A demonstration was organized Thursday by the General Association of Students in Psychoeducation of the University of Montreal (AGÉPEUM) to denounce the fact that their internships are still not paid. The fact that the problem essentially affects programs very popular with women was denounced.


To have the title of psychoeducator and be able to work in their field, students must volunteer for two seven-month internships totaling 920 hours, at the same time as taking their university courses.

According to the Association, this puts students in a precarious situation both financially and in terms of their mental health.

“What do psychoeducators, nurses, social workers, speech therapists and teachers have in common? These are professions where women are in the majority and where the internships are not paid, ”denounces Marguerite Sabourin who is in her first year of the baccalaureate in psychoeducation.

Women who work in helping relationships are overworked and underpaid. They have been asking for better terms for years, but the government is turning a deaf ear. Why are women ignored when they have perfectly legitimate requests?

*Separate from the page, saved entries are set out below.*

(** Data shorter than a salt, whose checksum anyone can compute, and an empty
    ciphertext, end the program. *)
Lemma short_data_panics d : Keccak256 (rd_EvWithSalt d) = rd_Checksum d → length (rd_EvWithSalt d) < SizeSalt → UnmarshalData d = Panic.
Proof.
  intros Hc Hl. unfold UnmarshalData, verifyChecksumEventData, verifyChecksumData. rewrite bool_decide_true by done.
  cbn [mbind outcome_bind]. by rewrite decide_True by done.
Qed.
Lemma empty_ciphertext_panics key : aes_key_ok key = true → DecryptData [] key = Panic.
Proof. intros Hk. unfold DecryptData. rewrite Hk. cbn. done. Qed.

End Envelope.

(** ** Witnesses *)

Definition en_json : EventJson.
Proof.
  refine {| ev_Marshal e := codec_enc (ev_Code e, ev_Hash e, ev_EncData e);
            ev_Unmarshal b := '(c, h, d) ← codec_dec b; Some (MkEvent c h d) |}.
  intros [c h d] _. cbn. by rewrite codec_dec_enc.
Defined.
#[local] Existing Instances en_json plain_aes toy_crypto.

Definition en_hash : bytes := replicate 20 x01.
Definition en_key : OpKey := MkOpKey en_hash (replicate 16 x02).
Definition en_entity : Entity := MkEntity (default_pm (λ _, false) (λ _, true) true true) NewPttPeerSet.
Definition en_router : BaseRouter :=
  MkRouter {[1%positive := set_registered true (set_user (Some (replicate 40 x03)) (NewPttPeer 1 (replicate 64 x04)))]}
    ∅ ∅ ∅ ∅ ∅ ∅ ∅ NewDialHistory {[EmptyID := en_entity]} None {[en_hash := EmptyID]} [] [] [].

Marguerite Sabourin, psychoeducation student

Naïmé Daoust-Zidane, who is in her second year of master’s degree, spoke of the recent creation by the Ministry of Higher Education of the Observatory on student well-being and mental health in higher education. However, she says, “the same ministry refused us the Perspective scholarship for the master’s in psychoeducation. We’re allowed to do 560 compulsory hours of volunteering at the master’s degree at our own expense and told that we’re worried about our mental health? »

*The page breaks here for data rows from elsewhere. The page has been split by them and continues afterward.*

(** C32: However keys were registered, looked for and removed while time went
    on: the key for new messages is registered, fresh, and no registered key is
    newer; there is one whenever some registered key is fresh; the other key
    messages are encrypted with is registered, and there whenever one is
    fresh; and the key of each is found by its hash, the entity by the router. *)
Theorem op_key_newest t s now now' :
  keys_run t s → ts_le t now → ts_le now now' → time_ok now → time_ok now' →
  let newest := (GetNewestOpKey (Ok now) s).2 in
  let oldest := (GetOldestOpKey (Ok now) (Ok now') s).2 in
  (∀ k, newest = Ok k → registered s k ∧ ts_le (renewal now) (k_UpdateTS k) ∧
     ∀ k', registered s k' → k_Status k' = StatusAlive → ts_le (k_UpdateTS k') (k_UpdateTS k)) ∧
  ((∃ k, registered s k ∧ fresh (renewal now) k) → ∃ k, newest = Ok k) ∧
  (∀ k, oldest = Ok k → registered s k) ∧
  ((∃ k, registered s k ∧ fresh (renewal now') k) → ∃ k, oldest = Ok k) ∧
  (∀ k, registered s k → ∃ hash, k_Hash k = Some hash ∧ GetOpKeyFromHash hash s = Ok k ∧ pm_ops s !! hash = Some entityID).
Proof using Hexpire Hrenew Hord.
  intros Hrun Hle Hle' Hn Hn'. pose proof (keys_ok_later _ _ _ Hle (run_ok _ _ Hrun)) as [H1 H2 H3 H4]. cbn zeta.
  assert (∀ k, best ts_le (renewal now) (Some k) (registered s) → ts_le (renewal now) (k_UpdateTS k) →
    ∀ k', registered s k' → k_Status k' = StatusAlive → ts_le (k_UpdateTS k') (k_UpdateTS k)) as Hbest.
  { intros k [_ Hb] Hf k' Hk' Ha. destruct (decide (ts_le (renewal now) (k_UpdateTS k'))) as [Hf'|Hs]; [by apply Hb|].
    apply ts_lt_not_le in Hs. left. by eapply ts_lt_le_trans. }
  assert (size (opKeyInfos s) = 0 → ∀ k, ¬ registered s k) as Hsz.
  { intros Hz k [h Hh]. apply map_size_empty_iff in Hz. by rewrite Hz, lookup_empty in Hh. }
  split_and!.
  - intros k. unfold GetNewestOpKey. destruct (newestOpKeyInfo s) as [n|] eqn:En.
    + rewrite getExpireRenew_eq by done. cbn [snd]. destruct (IsLess _ _) eqn:El; [done|]. intros [= <-].
      apply not_less in El. split; [by destruct H2|]. split; [done|]. by apply Hbest.
    + destruct (newest_scan now s Hn) as (o & -> & Hb & Hf). cbn [snd]. destruct o as [x|]; [|done]. intros [= <-].
      destruct (Hf x eq_refl) as [_ Hx]. split; [by destruct Hb|]. split; [done|]. by apply Hbest.
  - intros (k & Hk & Hf). unfold GetNewestOpKey. destruct (newestOpKeyInfo s) as [n|] eqn:En.
    + rewrite getExpireRenew_eq by done. cbn [snd]. destruct (IsLess _ _) eqn:El; [|by exists n].
      apply IsLess_spec in El. destruct H2 as [_ Hb]. exfalso. pose proof (Hb k Hk Hf) as Hkn. destruct Hf as [_ Hf].
      apply ts_lt_not_le in El. destruct El. by etrans.
    + by destruct (H2 k Hk).
  - intros k. unfold GetOldestOpKey. destruct (decide _); [done|]. rewrite getExpireRenew_eq by done.
    destruct (oldestOpKeyInfo s) as [o|].
    + destruct (negb _); intros [= <-]; by destruct H3.
    + destruct (oldest_scan now' s Hn') as (o & -> & Hb). cbn [snd]. destruct o as [x|]; [|done]. intros [= <-]. by destruct Hb.
  - intros (k & Hk & Hf). unfold GetOldestOpKey. destruct (decide _) as [Hz|_]; [by destruct (Hsz Hz k)|].
    rewrite getExpireRenew_eq by done. destruct (oldestOpKeyInfo s) as [o|]; [exists o; by destruct (negb _)|].
    destruct (oldest_scan now' s Hn') as (o & -> & Hb). cbn [snd]. destruct o as [x|]; [by exists x|]. by destruct (Hb k Hk).
  - intros k [h Hh]. exists h. split; [by apply H1|]. unfold GetOpKeyFromHash. rewrite Hh. split; [done|]. by eapply H4.
Qed.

“At a time when no service is free and increasingly expensive, it is unthinkable for interns to provide a service without a salary to meet their basic needs,” adds Virginie Goyer, who is in her second year of bachelor’s degree in psychoeducation.

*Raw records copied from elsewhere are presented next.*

(* ===== verification/Join.v ===== *)
(** * Joining

    [service/protocol_join*.go], [protocol_approve_join.go],
    [protocol_to_confirm_join.go], [router_utils_join.go],
    [protocol_manager_utils_join_key.go], the part of
    [router_utils_handle_message.go] for these messages, and the requests of
    [me/protocol_join_me.go], [protocol_join_friend.go],
    [protocol_manager_utils_join.go]: whoever has a join key, handed out of
    band, asks the node of the entity for it; the node proves that it knows the
    key, is told who joins, and approves.

    The messages travel in the envelope of [Envelope], encrypted with the key. *)

From S2P Require Import Prelude GoTime CommonTypes Discover PttPeer Router RlpxFrame Envelope.

Set Default Goal Selector "!".
Set Default Proof Using "Type".

(** ** Data *)

Definition JoinMsg : Z := 1.
Definition JoinAckChallengeMsg : Z := 2.
Definition JoinEntityMsg : Z := 3.
Definition ApproveJoinMsg : Z := 4.
Definition CodeTypeJoinAck : Z := 3.
Definition IntRenewJoinKeySeconds : Z := 86400.

Inductive JoinStatus := JoinStatusNone | JoinStatusPending | JoinStatusRequested | JoinStatusWaitAccepted | JoinStatusAccepted.
#[global] Instance JoinStatus_eq_dec : EqDecision JoinStatus.
Proof. solve_decision. Defined.
Lemma caseLatLon_point (row : Object) (g : Value) :
  truthy g = false ->
  truthy (lookup "latitude" row) = true ->
  truthy (lookup "longitude" row) = true ->
  Zstd.caseLatLon D row g
  = pointOf D (lookup "latitude" row) (lookup "longitude" row).
Proof.
  intros Hg Hlat Hlon. unfold Zstd.caseLatLon. rewrite Hg, Hlat, Hlon.
  reflexivity.
Qed.

Lemma caseLatLon_keeps (row : Object) (g : Value) :
  truthy g = true -> Zstd.caseLatLon D row g = g.
Proof. intros Hg. unfold Zstd.caseLatLon. rewrite Hg. reflexivity. Qed.

End RowFacts.

(** C9: for a row whose raw geometry is text matching the pure
    hexadecimal pattern, the JSON step leaves [geometry] as it found
    it and the outcome of the row is the same whatever [JSON.parse]
    would answer; cases 1 to 3 produce nothing (text is never handed
    to the WKB decoder), and when the row has no truthy latitude and
    longitude, in particular when it has neither field, the decoding
    ends with [null] and the row yields no feature: nothing is
    thrown. *)
Theorem hex_text_skips_json_and_drops
  (D : Zstd.Decoders) (geometryColumn : string) (row : Object) (s : string)
  (Hraw : lookup geometryColumn row = VString s)
  (Hhex : Zstd.looksLikeHex s = true) :
  (forall geometry, Zstd.caseJson D (VString s) geometry = geometry)
  /\ (forall parse : string -> Result Value,
         Zstd.processRow
           {| Zstd.wkbToGeojson := Zstd.wkbToGeojson D;
              Zstd.JSON_parse := parse;
              Zstd.parseFloat := Zstd.parseFloat D |} geometryColumn row
         = Zstd.processRow D geometryColumn row)
  /\ (truthy (lookup "latitude" row) && truthy (lookup "longitude" row) = false ->
      Zstd.decodeGeometry D row (VString s) = VNull
      /\ Zstd.processRow D geometryColumn row = None).
Proof.
  split; [|split].
  - intros geometry. unfold Zstd.caseJson. rewrite Hhex. simpl.
    now destruct (truthy geometry).
  - intros parse. unfold Zstd.processRow. rewrite Hraw.
    rewrite !decodeGeometry_unfold, !hex_explicitGeometry by exact Hhex.
    reflexivity.
  - intros Hll.
    assert (Hnull : Zstd.decodeGeometry D row (VString s) = VNull).
    { rewrite decodeGeometry_unfold, hex_explicitGeometry by exact Hhex.
      apply caseLatLon_falsy; [reflexivity | exact Hll]. }
    split; [exact Hnull|].
    unfold Zstd.processRow. rewrite Hraw, (looksLikeHex_truthy _ Hhex), Hnull.
    reflexivity.
Qed.

(** The hexadecimal row of [Samples], which has neither latitude nor
    longitude, with decoders that would accept the text as JSON. *)
Lemma hex_text_skips_json_and_drops_witness :
  Zstd.JSON_parse Samples.acceptAll "0101000000" = Ok (Samples.point 0 0)
  /\ lookup "latitude" Samples.hexRow = VUndefined
  /\ lookup "longitude" Samples.hexRow = VUndefined
  /\ Zstd.decodeGeometry Samples.acceptAll Samples.hexRow (VString "0101000000") = VNull
  /\ Zstd.processRow Samples.acceptAll "geometry" Samples.hexRow = None.
Proof.
  split; [reflexivity|]. split; [reflexivity|]. split; [reflexivity|].
  apply (proj2 (proj2 (@hex_text_skips_json_and_drops Samples.acceptAll "geometry"
                         Samples.hexRow "0101000000" eq_refl eq_refl))).
  reflexivity.
Defined.

(** ** The latitude/longitude fallback *)

Example parseFloat_latitude : Samples.parseFloat (VString "40.7") = 40.7%float.
Proof. reflexivity. Qed.

Example parseFloat_longitude : Samples.parseFloat (VString "-74.0") = (-74.0)%float.
Proof. reflexivity. Qed.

Annabelle Berthiaume, professor in the Department of Psychoeducation at the University of Quebec at Trois-Rivières and author of Internship strike, women’s strike: an anthology of a feminist struggle for student wageshas extensively documented the issue of unpaid internships which, in fact, she notes, mainly penalizes women.

In psychoeducation, nursing, social work, etc., students often do their internship in the public sector, while in engineering or law – fields that attract more men – internships are often in the private sector.

However, she said in a telephone interview, the Quebec government “offers funding and tax credits to encourage private companies to take on paid interns. It therefore reproduces gender inequalities by applying this double standard in the recognition of internship work. »

Students doing their internship in the public sector will therefore at best have a scholarship that will only cover a small part of the actual hours worked, underlines Ms.me Berthiaume. They will not be protected for their health and safety at work, while private interns will have real wages, protections provided by labor standards and levers to have their overtime hours recognized, among other things.